Alain Touret a raison : ce problème ne peut être réglé que dans le cadre juridique des conventions internationales. Malheureusement, vous passez à côté. Donnez-nous des garanties, posez-vous la question de l’usage abusif que l’on pourra faire de ce texte et pensez aussi aux hommes, car il n’y a pas que les femmes qui soient victimes de violences ! Ayez une vue générale, pesez le pour et le contre, et prenez en considération l’intérêt général, au-delà des cas individuels, anecdotiquement dramatiques !

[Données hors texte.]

Lemma rotate_unique_ids currentPassword newPassword accounts stored :
  NoDup (map KeyStore.id stored) ->
  (forall account, account ∈ accounts -> account ∈ stored) ->
  rotate currentPassword newPassword accounts stored
  = map (fun record =>
           if decide (KeyStore.id record ∈ map KeyStore.id accounts)
           then default record (reseal currentPassword newPassword record)
           else record)
        stored.
Proof.
  intros Hnd. induction accounts as [|a accounts IH] using rev_ind;
    intros Hsub.
  - cbn. rewrite <- (map_id stored) at 1. apply map_ext. intros record.
    destruct (decide _) as [Hin|]; [|reflexivity].
    by apply elem_of_nil in Hin.
  - unfold rotate in *. rewrite fold_left_app. cbn [fold_left].
    rewrite IH by (intros account Hin; apply Hsub, elem_of_app; by left).
    clear IH.
    assert (Ha : a ∈ stored) by (apply Hsub, elem_of_app; right; by left).
    assert (Hmem : forall record, KeyStore.id record <> KeyStore.id a ->
              (KeyStore.id record ∈ map KeyStore.id (accounts ++ [a]))
              <-> (KeyStore.id record ∈ map KeyStore.id accounts)).
    { intros record Hne. rewrite map_app, elem_of_app. cbn [map].
      rewrite list_elem_of_singleton. tauto. }
    assert (Hlast : KeyStore.id a ∈ map KeyStore.id (accounts ++ [a])).
    { rewrite map_app, elem_of_app. right. by left. }
    destruct (reseal currentPassword newPassword a) as [a'|] eqn:Hreseal.
    + unfold Store.update. rewrite map_map. apply map_ext_in.
      intros record Hin%list_elem_of_In.
      destruct (decide (KeyStore.id record = KeyStore.id a)) as [Heq|Hne].
      * assert (record = a) as -> by (by apply (unique_by_id stored)).
        rewrite (decide_True (P := _ ∈ map _ (accounts ++ [a])))
          by exact Hlast.
        rewrite Hreseal. cbn [default from_option id].
        destruct (decide (_ ∈ map _ accounts)).
        -- rewrite (reseal_id _ _ _ _ Hreseal). by rewrite decide_True.
        -- by rewrite decide_True.
      * destruct (decide (_ ∈ map _ accounts)) as [Hin'|Hout].
        -- rewrite (decide_True (P := _ ∈ map _ (accounts ++ [a])))
             by (by apply Hmem).
           destruct (reseal _ _ record) as [r'|] eqn:Hr;
             cbn [default from_option id].
           ++ rewrite (reseal_id _ _ _ _ Hr). by rewrite decide_False.
           ++ by rewrite decide_False.
        -- rewrite (decide_False (P := _ ∈ map _ (accounts ++ [a])))
             by (by rewrite Hmem).
           by rewrite decide_False.
    + apply map_ext_in. intros record Hin%list_elem_of_In.
      destruct (decide (KeyStore.id record = KeyStore.id a)) as [Heq|Hne].
      * assert (record = a) as -> by (by apply (unique_by_id stored)).
        rewrite (decide_True (P := _ ∈ map _ (accounts ++ [a])))
          by exact Hlast.
        rewrite Hreseal.
        by destruct (decide (_ ∈ map _ accounts)).
      * destruct (decide (_ ∈ map _ accounts)) as [Hin'|Hout].
        -- by rewrite (decide_True (P := _ ∈ map _ (accounts ++ [a])))
             by (by apply Hmem).
        -- by rewrite (decide_False (P := _ ∈ map _ (accounts ++ [a])))
             by (by rewrite Hmem).
Qed.

(** C1, amended. When the record of [accountId] opens under the
    current password and some derived record of the batch does not,
    [resetPassword] returns [KeyStoreError] and undoes nothing: the
    top-level record and the derived records before the first
    failing one stay rewritten under the new password (the key store
    is the initial one with their updates applied in order), later
    records are not touched, and the cached password is unchanged.
    When no id is repeated in the key store, this is the key store
    with exactly those records resealed, each in its place. *)
Theorem resetPassword_failure_keeps_updates
    k currentPassword newPassword accountId top text done bad rest :
  Store.getRecord Key.id (VString accountId) (KeyRing._keyStore k)
  = Some top ->
  Crypto.decrypt top currentPassword = Some text ->
  Store.getRecords Key.parentId (VString accountId) (KeyRing._keyStore k)
  = (done ++ bad :: rest)%list ->
  Forall (fun account => is_Some (Crypto.decrypt account currentPassword))
    done ->
  Crypto.decrypt bad currentPassword = None ->
  KeyRing.resetPassword currentPassword newPassword accountId k
  = (Return (Result.err ResetPasswordError.KeyStoreError),
     KeyRing.with_keyStore
       (rotate currentPassword newPassword (top :: done)) k)
  /\ (NoDup (map KeyStore.id (KeyRing._keyStore k)) ->
      rotate currentPassword newPassword (top :: done) (KeyRing._keyStore k)
      = map (fun record =>
               if decide (KeyStore.id record
                            ∈ map KeyStore.id (top :: done))
               then default record
                      (reseal currentPassword newPassword record)
               else record)
            (KeyRing._keyStore k)).
Proof.
  intros Htop Htext Hbatch Hdone Hbad. split.
  - unfold KeyRing.resetPassword, KeyRing.bind at 1.
    rewrite checkPassword_reads. unfold passwordOk. cbn [VOption].
    rewrite Htop, Htext.
    rewrite bool_decide_eq_true_2 by eauto. cbn [negb].
    unfold KeyRing.bind at 1 2, KeyRing.gets. rewrite Htop, Hbatch.
    unfold KeyRing.try_catch, KeyRing.bind at 1.
    rewrite (reencrypt_stops _ _ (top :: done) bad rest k);
      [reflexivity| |exact Hbad].
    constructor; [eauto|exact Hdone].
  - intros Hnd. apply rotate_unique_ids; [exact Hnd|].
    intros account [->|Hin]%elem_of_cons.
    + by apply getRecord_Some in Htop as [Htop _].
    + assert (Hin' : account ∈ Store.getRecords Key.parentId
                       (VString accountId) (KeyRing._keyStore k)).
      { rewrite Hbatch. apply elem_of_app. by left. }
      by apply elem_of_getRecords in Hin' as [Hin' _].
Qed.

(** *** Calls that are not awaited *)

Lemma appends_app (waiting more : list KeyRing.Deferred) :
  appends (waiting ++ more) = (appends waiting ++ appends more)%list.
Proof. apply omap_app. Qed.

Lemma resume_reads d k :
  KeyRing._keyStore (KeyRing.resume d k)
  = (KeyRing._keyStore k ++ appends [d])%list
  /\ KeyRing._password (KeyRing.resume d k) = KeyRing._password k
  /\ KeyRing._status (KeyRing.resume d k) = KeyRing._status k
  /\ KeyRing.activeAccountStore (KeyRing.resume d k)
     = KeyRing.activeAccountStore k
  /\ KeyRing.sdk (KeyRing.resume d k) = KeyRing.sdk k
  /\ KeyRing.chainId (KeyRing.resume d k) = KeyRing.chainId k
  /\ KeyRing.pending (KeyRing.resume d k) = KeyRing.pending k.
Proof.
  destruct d as [store id|state]; destruct k; cbn.
  - rewrite app_nil_r. repeat split.
  - repeat split.
Qed.

Lemma resume_all_reads waiting k :
  let k' := fold_left (fun k d => KeyRing.resume d k) waiting k in
  KeyRing._keyStore k' = (KeyRing._keyStore k ++ appends waiting)%list
  /\ KeyRing._password k' = KeyRing._password k
  /\ KeyRing._status k' = KeyRing._status k
  /\ KeyRing.activeAccountStore k' = KeyRing.activeAccountStore k
  /\ KeyRing.sdk k' = KeyRing.sdk k
  /\ KeyRing.chainId k' = KeyRing.chainId k
  /\ KeyRing.pending k' = KeyRing.pending k.
Proof.
  cbv zeta. revert k. induction waiting as [|d waiting IH]; intros k.
  - cbn. rewrite app_nil_r. repeat split.
  - cbn [fold_left].
    destruct (IH (KeyRing.resume d k)) as (-> & -> & -> & -> & -> & -> & ->).
    destruct (resume_reads d k) as (-> & -> & -> & -> & -> & -> & ->).
    change (d :: waiting) with ([d] ++ waiting)%list.
    rewrite appends_app, app_assoc. repeat split.
Qed.

(** Once the pending writes have landed, the key store holds the
    records that waited, after those it held; the password, the
    status, the active id and the transaction builder are as they
    were, and nothing is pending. *)
Lemma settle_reads k :
  KeyRing._keyStore (KeyRing.settle k)
  = (KeyRing._keyStore k ++ appends (KeyRing.pending k))%list
  /\ KeyRing._password (KeyRing.settle k) = KeyRing._password k
  /\ KeyRing._status (KeyRing.settle k) = KeyRing._status k
  /\ KeyRing.activeAccountStore (KeyRing.settle k)
     = KeyRing.activeAccountStore k
  /\ KeyRing.sdk (KeyRing.settle k) = KeyRing.sdk k
  /\ KeyRing.chainId (KeyRing.settle k) = KeyRing.chainId k
  /\ KeyRing.pending (KeyRing.settle k) = [].
Proof.
  unfold KeyRing.settle.
  destruct (resume_all_reads (KeyRing.pending k)
              (KeyRing.with_pending (fun _ => []) k))
    as (-> & -> & -> & -> & -> & -> & ->).
  by destruct k.
Qed.

Lemma settle_keyStore k :
  KeyRing._keyStore (KeyRing.settle k)
  = (KeyRing._keyStore k ++ appends (KeyRing.pending k))%list.
Proof. apply settle_reads. Qed.

(** With nothing pending, nothing lands. *)
Lemma settle_nothing k : KeyRing.pending k = [] -> KeyRing.settle k = k.
Proof. unfold KeyRing.settle. destruct k. cbn. by intros ->. Qed.

(** What more is pending lands after what was pending before. *)
Lemma settle_more k k' more :
  KeyRing._keyStore k' = KeyRing._keyStore k ->
  KeyRing.pending k' = (KeyRing.pending k ++ more)%list ->
  KeyRing._keyStore (KeyRing.settle k')
  = (KeyRing._keyStore (KeyRing.settle k) ++ appends more)%list.
Proof.
  intros Hstore Hpending.
  by rewrite !settle_keyStore, Hstore, Hpending, appends_app, app_assoc.
Qed.

(** *** Deriving *)

(** What a successful [deriveAccount] returns and leaves behind: the
    stores are as they were, and the snapshot of the transaction
    builder and the new record wait to be written. *)
Lemma deriveAccount_run k path type alias password parent seed
    id address text owner :
  KeyRing.truthy (KeyRing._password k) = Some password ->
  Store.getRecord Key.id (VOption (KeyRing.activeAccountStore k))
    (KeyRing._keyStore k) = Some parent ->
  seedOf parent password = Some seed ->
  childFields type seed path (KeyStore.id parent) (KeyRing.chainId k)
  = Some (id, address, text, owner) ->
  exists k',
    KeyRing.deriveAccount path type alias k
    = (Return {| DerivedAccount.id := id;
                 DerivedAccount.address := address;
                 DerivedAccount.alias := alias;
                 DerivedAccount.chainId := KeyRing.chainId k;
                 DerivedAccount.parentId := Some (KeyStore.id parent);
                 DerivedAccount.path := path;
                 DerivedAccount.type := type |}, k')
    /\ KeyRing._keyStore k' = KeyRing._keyStore k
    /\ KeyRing.pending k'
       = (KeyRing.pending k
            ++ [KeyRing.Snapshot (default ∅ (KeyRing.sdkStore k))
                  (KeyStore.id parent);
                KeyRing.Append
                  (Crypto.encrypt
                    {| CryptoArgs.alias := alias;
                       CryptoArgs.address := address;
                       CryptoArgs.owner := owner;
                       CryptoArgs.chainId := KeyRing.chainId k;
                       CryptoArgs.id := id;
                       CryptoArgs.parentId := Some (KeyStore.id parent);
                       CryptoArgs.password := password;
                       CryptoArgs.path := path;
                       CryptoArgs.text := text;
                       CryptoArgs.type := type |})])%list
    /\ KeyRing._password k' = KeyRing._password k
    /\ KeyRing._status k' = KeyRing._status k
    /\ KeyRing.activeAccountStore k' = KeyRing.activeAccountStore k
    /\ KeyRing.chainId k' = KeyRing.chainId k
    /\ KeyRing.sdkStore k' = KeyRing.sdkStore k.
Proof.
  intros Hpw Hparent Hseed Hchild. unfold seedOf in Hseed.
  destruct (Crypto.decrypt parent password) as [phrase|] eqn:Hphrase;
    simpl in Hseed; [|discriminate].
  destruct (from_phrase phrase) as [words|] eqn:Hwords;
    simpl in Hseed; [|discriminate].
  injection Hseed as <-.
  unfold KeyRing.deriveAccount.
  run. rewrite Hpw, Hparent. simpl. rewrite Hphrase. simpl.
  rewrite Hwords. simpl. unfold childFields in Hchild.
  destruct type;
    [destruct (KeyRing.deriveTransparentAccount _ _ _ _)
    |destruct (KeyRing.deriveTransparentAccount _ _ _ _)
    |destruct (KeyRing.deriveShieldedAccount _ _ _)];
    simpl in *; try discriminate;
    injection Hchild as <- <- <- <-;
    eexists; (split; [reflexivity|]); (split; [reflexivity|]);
    (split; [cbn; by rewrite <- app_assoc|]); repeat split.
Qed.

Une fois qu’un texte existe, il est exploité, détourné, utilisé. D’un secours, on peut en faire une arme ! Malheureusement, et c’est le principal reproche que je vous fais, vous n’avez pris aucune mesure pour éviter le commerce judiciaire qui permettrait à des étrangers voulant abuser de la loi de mettre en place des systèmes de captation et de fraude. Une fois de plus, les garanties n’y sont pas !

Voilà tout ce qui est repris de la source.